Lesart eins: am Bett
Mit dem Wort «licht» ist die Mitte des Gedichts erreicht, von der aus eine Gegenbewegung einsetzt, eine Bewegung, die von den Todesahnungen erst einmal wegführt. Der Besucher, der ans Bett getreten und über den Zustand des (der) Kranken erschrocken ist, löst sich aus seinen finsteren Assoziationen. Er nennt das Wasser nun «see»: Mag die vor dem Fenster liegende Fläche auch schwarz und leer sein, so verliert sie, als See erkannt, die mythologische Dramatik des Totenflusses. Sein Blick fällt anschliessend auf die Zeitung. Die Reklame des Internetanbieters sunrise ist angesichts eines kranken Menschen, dessen Zukunft ungewiss ist, von bitterem Sarkasmus. Das Stück Werbung reisst den Besucher aus seinen finsteren Gedanken, um ihn nur umso schonungsloser der Realität des Krankenzimmers auszusetzen, in dem das, was an draussen erinnert, seinen Sinn verloren hat.
Lesart zwei: im Bett
Ist es wirklich ein Besucher, dem wir das Gedicht verdanken? Die Datierung, die dem Titel beigefügt ist, kann auch der Auftakt eines in Zeilen gesetzten Tagebucheintrags sein: Der Schreibende hält seine nächtlichen Todesahnungen fest, aus denen ihn sein erwachendes Bewusstsein wieder in die Gegenwart zurück holt. «sunrise» ist dabei mehr als ein Markenname. Das Wort setzt eine zeitliche Bewegung fort, die mit dem Titel beginnt. Während «vor sonnenaufgang» die Zeit benennt, die noch der Nacht gehört, vollzieht sich mit «sunrise» die Wendung zum Tag.
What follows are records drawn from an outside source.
(* ===== verification/AdapterProps.v ===== *)
(** Theorems about [Adapter]: what reaches the store.

    The store is watched through [traced], which logs every call made on it with
    its result, so the theorems hold for every store.  [session] is the
    specification of the order of calls for one unit, [evidence] that of what
    the emitted spans, facts and edges may be; both are relations on the log.
    They are proved for every adapter, by induction on the calls it makes. *)
From S2P Require Import Prelude Ordering RustText Utf8 SecretPolicy GraphTypes Contracts Inventory Positions Adapter.
Local Open Scope N_scope.

(** * The log *)

Inductive Call : Type :=
  | CBegin (id : string) (r : outcome unit)
  | CSpan (span : ArchaeologySourceSpan) (r : outcome unit)
  | CFact (fact : ArchaeologyFact) (r : outcome unit)
  | CEdge (edge : ArchaeologyFactEdge) (r : outcome unit)
  | CCommit (result : ArchaeologyAdapterOutcome) (r : outcome unit)
  | CAbort (r : outcome unit).

Definition logged {O} (c : outcome unit -> Call) (call : O -> outcome unit * O) (s : O * list Call)
    : outcome unit * (O * list Call) :=
  let '(r, o) := call (fst s) in (r, (o, snd s ++ [c r])).
#[export] Instance traced {O} `{ArchaeologyAdapterOutput O} : ArchaeologyAdapterOutput (O * list Call) := {|
  begin_unit s id := logged (CBegin id) (fun o => begin_unit o id) s;
  emit_span s span := logged (CSpan span) (fun o => emit_span o span) s;
  emit_fact s fact := logged (CFact fact) (fun o => emit_fact o fact) s;
  emit_edge s edge := logged (CEdge edge) (fun o => emit_edge o edge) s;
  commit_unit s outcome := logged (CCommit outcome) (fun o => commit_unit o outcome) s;
  abort_unit s := logged CAbort (fun o => abort_unit o) s |}.

(** ** One unit's calls, in order *)

Definition emission (c : Call) : option (outcome unit) :=
  match c with CSpan _ r | CFact _ r | CEdge _ r => Some r | _ => None end.
Definition accepted (c : Call) : Prop := emission c = Some (Ok tt).
(** At most one emission that the store did not accept. *)
Definition last_emission (failed : list Call) : Prop :=
  failed = [] \/ exists c, failed = [c] /\ is_Some (emission c).

(** [Begin (emissions (failed emission)?)* (Commit | Abort | Commit Abort)], with
    the result the run returns. *)
Inductive session (id : string) : list Call -> outcome ArchaeologyAdapterOutcome -> Prop :=
  | session_refused e : session id [] (Err e)
  | session_not_begun e abort : session id [CBegin id (Err e); CAbort abort] (with_abort_error e abort)
  | session_begin_panicked w : session id [CBegin id (Crash w)] (Crash w)
  | session_aborted emissions failed e abort :
      Forall accepted emissions -> last_emission failed ->
      session id (CBegin id (Ok tt) :: emissions ++ failed ++ [CAbort abort]) (with_abort_error e abort)
  | session_committed emissions outcome :
      Forall accepted emissions ->
      session id (CBegin id (Ok tt) :: emissions ++ [CCommit outcome (Ok tt)]) (Ok outcome)
  | session_not_committed emissions outcome e abort :
      Forall accepted emissions ->
      session id (CBegin id (Ok tt) :: emissions ++ [CCommit outcome (Err e); CAbort abort])
        (with_abort_error e abort)
  | session_commit_panicked emissions outcome w :
      Forall accepted emissions ->
      session id (CBegin id (Ok tt) :: emissions ++ [CCommit outcome (Crash w)]) (Crash w).

(** ** What is emitted *)

Definition spans_of (log : list Call) : list ArchaeologySourceSpan :=
  omap (fun c => match c with CSpan s _ => Some s | _ => None end) log.
Definition facts_of (log : list Call) : list ArchaeologyFact :=
  omap (fun c => match c with CFact f _ => Some f | _ => None end) log.
Definition edges_of (log : list Call) : list ArchaeologyFactEdge :=
  omap (fun c => match c with CEdge e _ => Some e | _ => None end) log.

Section Evidence.
Context (cap : ArchaeologyParserCapability) (unit : ArchaeologyInventoryUnit) (source : string).

(** A span is of this unit and revision, covers text, and states the line and
    column its bytes have. *)
Definition span_ok (s : ArchaeologySourceSpan) : Prop :=
  ArchaeologySourceSpan_validate s = Ok tt /\
  span_source_unit_id s = unit_source_unit_id (inv_identity unit) /\
  span_revision_sha s = unit_revision_sha (inv_identity unit) /\
  byte (span_start s) < byte (span_end s) <= blen source /\
  reference_position source (byte (span_start s)) = Some (span_start s) /\
  reference_position source (byte (span_end s)) = Some (span_end s).

Definition fact_ok (f : ArchaeologyFact) : Prop :=
  fact_id f <> ""%string /\ trim_is_empty (fact_label f) = false /\
  fact_parser_id f = parser_id cap /\ fact_trust f = TrustExtracted /\ fact_kind f ∈ constructs cap /\
  fact_secret_shape f = None /\ valid_semantic_expression_attributes f = true /\
  Forall (fun a => normalized_attribute_key (attribute_key a) = true /\
                   trim_is_empty (attribute_value a) = false) (fact_attributes f).

Definition edge_ok (e : ArchaeologyFactEdge) : Prop :=
  fact_edge_id e <> ""%string /\ fact_edge_trust e = TrustExtracted /\
  (fact_edge_kind e = EdgeUnresolved <-> is_Some (unresolved_reason e)) /\
  (forall reason, unresolved_reason e = Some reason -> trim_is_empty reason = false).

(** Everything cites what was emitted before it, and nothing is emitted twice. *)
Inductive evidence : list Call -> Prop :=
  | evidence_nil : evidence []
  | evidence_span log s r :
      evidence log -> span_ok s -> span_id s ∉ map span_id (spans_of log) -> evidence (log ++ [CSpan s r])
  | evidence_fact log f r :
      evidence log -> fact_ok f -> fact_id f ∉ map fact_id (facts_of log) ->
      fact_span_ids f <> [] -> (forall id, id ∈ fact_span_ids f -> id ∈ map span_id (spans_of log)) ->
      evidence (log ++ [CFact f r])
  | evidence_edge log e r :
      evidence log -> edge_ok e -> fact_edge_id e ∉ map fact_edge_id (edges_of log) ->
      from_fact_id e ∈ map fact_id (facts_of log) -> to_fact_id e ∈ map fact_id (facts_of log) ->
      fact_edge_evidence_span_ids e <> [] ->
      (forall id, id ∈ fact_edge_evidence_span_ids e -> id ∈ map span_id (spans_of log)) ->
      evidence (log ++ [CEdge e r]).
End Evidence.

(** * Counting bytes *)

Definition serialized_size (v : serialized) : N := total id (fst v).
Nachdem der Liegende den See vor dem Fenster bemerkt hat, vermag er nun auch die Gegenstände zu erkennen.
Als erstes fällt ihm der erwähnte Zeitungstext ins Auge. Die Wörter, die er entziffert, begleiten ihn zurück in die menschliche Welt und richten seine Aufmerksamkeit in Form einer Werbeverlockung auf die Zukunft. Am Schluss des Gedichts steht eine Einladung; mit ihr ist der lesende Kranke in der Sphäre des Entscheidens und Handelns angelangt: «bestellen jetzt».
Der Dichter hat die Ambivalenz des Erlebens seinem Tagebuchgedicht von Anfang an eingeschrieben: Schon in der dunkelsten Phase meldet sich der Lebenswille des Daliegenden, wenn er der Ungewissheit ein lakonisches «aus dem tropf / tropft / es» entgegenstellt oder wie beim Appell seine Zimmernummer aufruft. Sobald die Nacht überstanden ist, erwacht der Schalk des Dichters. «sunrise / bestellen jetzt» klingt wie ein erlösender Seufzer darüber, dass er mit dem Hellerwerden auch seine Ironie wiedergefunden hat.
Max Huwyler, 1931 in Zug geboren, war bis zu seiner Pensionierung Sekundarlehrer im Kanton Zürich. Er schreibt Texte für Kinder, Stücke für die Schulbühne, Hörspiele und Gedichte, darunter auch solche in seiner Mundart.
Letztes Jahr erschien zu seinem 80. Geburtstag im Innerschweizer Verlag Martin Wallimann der Lyrikband «mitunter überleben», dem das Gedicht entnommen ist. Heute lebt der Autor wieder in Zug.